» **Work request**:
Determine how many lines in the records hold "reqs", and give that number with nothing added.

» **Data provided**:
Definition _getBlockGasLimit : M t Z :=
  self <- getThis ;;
  match _blockGasLimit self with
  | Some blockGasLimit => ret blockGasLimit
  | None =>
      latestBlock <- wrappedRequest Auxiliary latestBlockRequest ;;
      gasLimit <- lift (getProp latestBlock "gasLimit") ;;
      fetchedGasLimit <- lift (rpcQuantityToNumber gasLimit) ;;
      (* We store a lower value in case the gas limit varies slightly *)
      let blockGasLimit := Qfloor (inject_Z fetchedGasLimit * (95 # 100)) in
      setThis {| _gasMultiplier := _gasMultiplier self;
                 _blockGasLimit := Some blockGasLimit |} ;;;
      ret blockGasLimit
  end.

Definition _getMultipliedGasEstimation (params : list value) : M t value :=
  try_catch
    (realEstimation <- wrappedRequest Auxiliary (estimateGasRequest params) ;;
     self <- getThis ;;
     if Qeq_bool (_gasMultiplier self) 1 then ret realEstimation else
     normalGas <- lift (rpcQuantityToNumber realEstimation) ;;
     gasLimit <- _getBlockGasLimit ;;
     let multiplied := Qfloor (inject_Z normalGas * _gasMultiplier self) in
     let gas := if multiplied >? gasLimit then gasLimit - 1 else multiplied in
     ret (VStr (numberToRpcQuantity gas)))
    (fun error =>
       match error with
       | Err message =>
           if includes (toLowerCase message) "execution error" then
             blockGasLimit <- _getBlockGasLimit ;;
             ret (VStr (numberToRpcQuantity blockGasLimit))
           else throw error
       | NonError _ => throw error
       end).
End Methods.
End MultipliedGasEstimationProvider.

(** ** AutomaticGasProvider *)

Module AutomaticGasProvider.
Import MultipliedGasEstimationProvider.

Section Methods.
Context {P : EIP1193Provider} {RT : Runtime}.

Definition request (args : RequestArguments) : M t value :=
  args' <-
    (if String.eqb (method args) "eth_sendTransaction" then
       let params := _getParams args in
       let tx := firstParam params in
       if isUndefined tx then ret args else
       noGas <- propUndefined tx "gas" ;;
       if noGas then
         gas <- _getMultipliedGasEstimation params ;;
         tx' <- lift (setProp tx "gas" gas) ;;
         ret (withTx args tx')
       else ret args
     else ret args) ;;
  wrappedRequest Forwarded args'.

(** Requests served one after the other by one instance; the caller of a
    request that throws goes on with the next one. *)
Fixpoint serve (reqs : list RequestArguments) : M t unit :=
  match reqs with
  | [] => ret tt
  | args :: reqs' =>
      try_catch (request args ;;; ret tt) (fun _ => ret tt) ;;;
      serve reqs'
  end.
End Methods.
End AutomaticGasProvider.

» **Task output**:
4